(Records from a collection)
-------------------------

(** [forward].  The arrays are modelled by their contents, so the views
    [fromChunk] returns are not needed; the sizes asked of the resizers
    are recorded in the events.
    - [geom] and [rgb] are what the external projection stage writes.
    - [colors_precomp] is [None] for the null pointer.
    - [garbage] is the content of the freshly carved binning arrays.
    - The range table is the part of [imgState.ranges] that the memset
      clears, one entry per tile of the grid.
    - [CHECK_CUDA] only reports failures of the device, which are not
      modelled, except for the accesses outside an array: the read-back
      at a negative index, and the stores of the two kernels, which are
      checked with [stores_in_range] and [tiles_in_range]. *)
Definition forward (width height : Z) (background : list Q)
    (colors_precomp : option (Z -> list Q)) (rgb : Z -> list Q)
    (geom : list gaussian) (garbage : nat -> Z) : M forward_out :=
  let P := Z.of_nat (length geom) in
  let chunk_size := required scan_temp_bytes sort_temp_bytes Geometry (size_t_of_int P) in
  dispatch (Call_geometryBuffer chunk_size) ;;
  let grid := tile_grid width height in
  let img_chunk_size :=
    required scan_temp_bytes sort_temp_bytes Image (size_t_of_int (width * height)) in
  dispatch (Call_imageBuffer img_chunk_size) ;;
  (if negb (NUM_CHANNELS =? 3) && negb (bool_decide (is_Some colors_precomp))
   then throw (runtime_error "For non-RGB, provide precomputed Gaussian colors!")
   else ret tt) ;;
  dispatch Launch_FORWARD_preprocess ;;
  dispatch Launch_InclusiveSum ;;
  let offsets := InclusiveSum (map g_tiles_touched geom) in
  dispatch Memcpy_num_rendered ;;
  do R <- match memcpy_int offsets (P - 1) with
          | Some n => ret n
          | None => throw illegal_address
          end ;
  let binning_chunk_size :=
    required scan_temp_bytes sort_temp_bytes Binning (size_t_of_int R) in
  dispatch (Call_binningBuffer binning_chunk_size) ;;
  let fresh := Unsorted (map garbage (seq 0 (Z.to_nat R)))
                        (map garbage (seq 0 (Z.to_nat R))) in
  dispatch Launch_duplicateWithKeys ;;
  check (stores_in_range geom offsets grid R) ;;
  let binned := duplicateWithKeys (length geom) geom offsets fresh grid in
  dispatch (Launch_SortPairs (sort_end_bit grid)) ;;
  let sorted := SortPairs (gaussian_keys_unsorted binned)
                          (gaussian_values_unsorted binned) R 0 (sort_end_bit grid) in
  dispatch Memset_ranges ;;
  let cleared := replicate (Z.to_nat (tile_count grid)) (Uint2 0 0) in
  do table <- (if 0 <? R then
                 dispatch Launch_identifyTileRanges ;;
                 check (tiles_in_range (fst sorted) (tile_count grid)) ;;
                 ret (identifyTileRanges R (fst sorted) cleared)
               else ret cleared) ;
  let feature := match colors_precomp with Some c => c | None => rgb end in
  dispatch Launch_FORWARD_render ;;
  ret (ForwardOut R offsets (gaussian_keys_unsorted binned) (fst sorted) (snd sorted)
         table
         (render alpha_of feature grid table (snd sorted) width height background)).

(** [backward]: the three views are rebuilt from the buffers of the
    caller, then the two external gradient stages are dispatched on
    them. *)
Definition backward (P R width height : Z)
    (geom_buffer binning_buffer img_buffer : Z)
    : M (GeometryState.t * BinningState.t * ImageState.t) :=
  let geomState := fst (GeometryState.fromChunk scan_temp_bytes geom_buffer (size_t_of_int P)) in
  let binningState := fst (BinningState.fromChunk sort_temp_bytes binning_buffer (size_t_of_int R)) in
  let imgState := fst (ImageState.fromChunk img_buffer (size_t_of_int (width * height))) in
  dispatch Launch_BACKWARD_render ;;
  dispatch Launch_BACKWARD_preprocess ;;
  ret (geomState, binningState, imgState).

End Orchestrators.

(** ** Reading a depth back from its bits *)

(** The fields of an IEEE-754 binary32 pattern. *)
Definition f32_sign (b : Z) : Z := Z.shiftr b 31.
Definition f32_exponent (b : Z) : Z := Z.land (Z.shiftr b 23) 255.
Definition f32_mantissa (b : Z) : Z := Z.land b (Z.ones 23).

Definition f32_is_nan (b : Z) : bool :=
  (f32_exponent b =? 255) && negb (f32_mantissa b =? 0).

(** The magnitude in units of [2^-149]: subnormals are their mantissa,
    normal numbers have the hidden bit, and infinity is given the next
    power of two, above every finite value. *)
Definition f32_magnitude (b : Z) : Z :=
  if f32_exponent b =? 0 then f32_mantissa b
  else (2 ^ 23 + f32_mantissa b) * 2 ^ (f32_exponent b - 1).

(** The number a pattern that is not a NaN stands for. *)
Definition f32_value (b : Z) : Q :=
  Qmake (if f32_sign b =? 0 then f32_magnitude b else - f32_magnitude b)
        (Z.to_pos (2 ^ 149)).

(** A depth that is non-negative: the sign bit is clear and the pattern
    is not a NaN, that is, it lies between [+0.0] and [+infinity]. *)
Definition f32_nonneg (b : Z) : Prop := 0 <= b <= 255 * 2 ^ 23.

(** ** What the orchestration expects of its inputs *)

(** Modelled from the spec: the contract of the external projection
    stage on [tiles_touched].  The expansion is "an exact 1:N expansion",
    and the primitives with radius <= 0 "write nothing and do not reserve
    a slot (their touch-count must be 0, enforced upstream)": the count of
    a primitive is the number of pairs the expansion writes for it. *)
Definition preprocess_ok (grid : dim3) (geom : list gaussian) : Prop :=
  Forall (fun g => g_tiles_touched g = Z.of_nat (length (instances grid g))) geom.

(** The image is not empty and its pixel count, which [forward] computes
    as an [int], does not overflow. *)
Definition image_ok (width height : Z) : Prop :=
  0 < width /\ 0 < height /\ width * height <= INT_MAX.

(** The keys of a list are in non-decreasing order of tile, and of depth
    bits within a tile. *)
Definition tile_depth_sorted (keys : list Z) : Prop :=
  forall (i j : nat) (ki kj : Z),
    (i <= j)%nat -> keys !! i = Some ki -> keys !! j = Some kj ->
    key_tile ki <= key_tile kj /\
    (key_tile ki = key_tile kj -> key_depth ki <= key_depth kj).

Definition tile_sorted (keys : list Z) : Prop :=
  forall (i j : nat) (ki kj : Z),
    (i <= j)%nat -> keys !! i = Some ki -> keys !! j = Some kj ->
    key_tile ki <= key_tile kj.

(** ** Notions the statements are written with *)

(** Powers of two as [positive] numbers: the values [step] runs through. *)
Definition pow2pos (k : nat) : positive := Nat.iter k xO xH.

(** The configuration test of [forward]. *)
Definition config_ok (NUM_CHANNELS : Z) (colors_precomp : option (Z -> list Q)) : Prop :=
  NUM_CHANNELS = 3 \/ is_Some colors_precomp.

Definition Zsum (l : list Z) : Z := foldr Z.add 0 l.

(** All the pairs of the expansion, primitive after primitive. *)
Definition all_keys (grid : dim3) (geom : list gaussian) : list Z :=
  flat_map (instance_keys grid) geom.

Definition all_values (grid : dim3) (geom : list gaussian) : list Z :=
  flat_map (fun ig : nat * gaussian =>
              replicate (length (instances grid (snd ig))) (Z.of_nat (fst ig)))
           (imap pair geom).

Definition instance_count (grid : dim3) (geom : list gaussian) : nat :=
  length (flat_map (instances grid) geom).

(** Order of the pairs by the [k] low bits of their keys. *)
Definition low_le (k : Z) (a b : Z * Z) : Prop :=
  fst a mod 2 ^ k <= fst b mod 2 ^ k.

(** The depth bits are 32-bit patterns. *)
Definition depths_typed (geom : list gaussian) : Prop :=
  Forall (fun g => 0 <= g_depth g < 2 ^ 32) geom.

(** The conditions under which no step of [forward] leaves its arrays:
    there is a primitive, the image is well formed, the counts of the
    projection stage are those of the expansion, their total is an [int],
    and the depths are 32-bit patterns. *)
Definition well_formed_call (width height : Z) (geom : list gaussian) : Prop :=
  geom <> [] /\
  image_ok width height /\
  preprocess_ok (tile_grid width height) geom /\
  Z.of_nat (instance_count (tile_grid width height) geom) <= INT_MAX /\
  depths_typed geom.

(** The tile of a key as an index of the range table. *)
Definition tile_of (key : Z) : nat := Z.to_nat (key_tile key).

(** The first part of a thread, on the current and the previous tile:
    the start of the current tile, and the end of the previous one when
    the tile changes. *)
Definition open_close (idx curr prev : nat) (ranges : list uint2) : list uint2 :=
  if (idx =? 0)%nat then alter (set_x 0) curr ranges
  else if negb (curr =? prev)%nat then
         alter (set_x (Z.of_nat idx)) curr (alter (set_y (Z.of_nat idx)) prev ranges)
       else ranges.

-------------------------

Task objective
Restate the line containing "Forall (fun g => 0" and every remaining line of the records word for word. Add nothing.

Response to this exercise
  Forall (fun g => 0 <= g_depth g < 2 ^ 32) geom.

(** The conditions under which no step of [forward] leaves its arrays:
    there is a primitive, the image is well formed, the counts of the
    projection stage are those of the expansion, their total is an [int],
    and the depths are 32-bit patterns. *)
Definition well_formed_call (width height : Z) (geom : list gaussian) : Prop :=
  geom <> [] /\
  image_ok width height /\
  preprocess_ok (tile_grid width height) geom /\
  Z.of_nat (instance_count (tile_grid width height) geom) <= INT_MAX /\
  depths_typed geom.

(** The tile of a key as an index of the range table. *)
Definition tile_of (key : Z) : nat := Z.to_nat (key_tile key).

(** The first part of a thread, on the current and the previous tile:
    the start of the current tile, and the end of the previous one when
    the tile changes. *)
Definition open_close (idx curr prev : nat) (ranges : list uint2) : list uint2 :=
  if (idx =? 0)%nat then alter (set_x 0) curr ranges
  else if negb (curr =? prev)%nat then
         alter (set_x (Z.of_nat idx)) curr (alter (set_y (Z.of_nat idx)) prev ranges)
       else ranges.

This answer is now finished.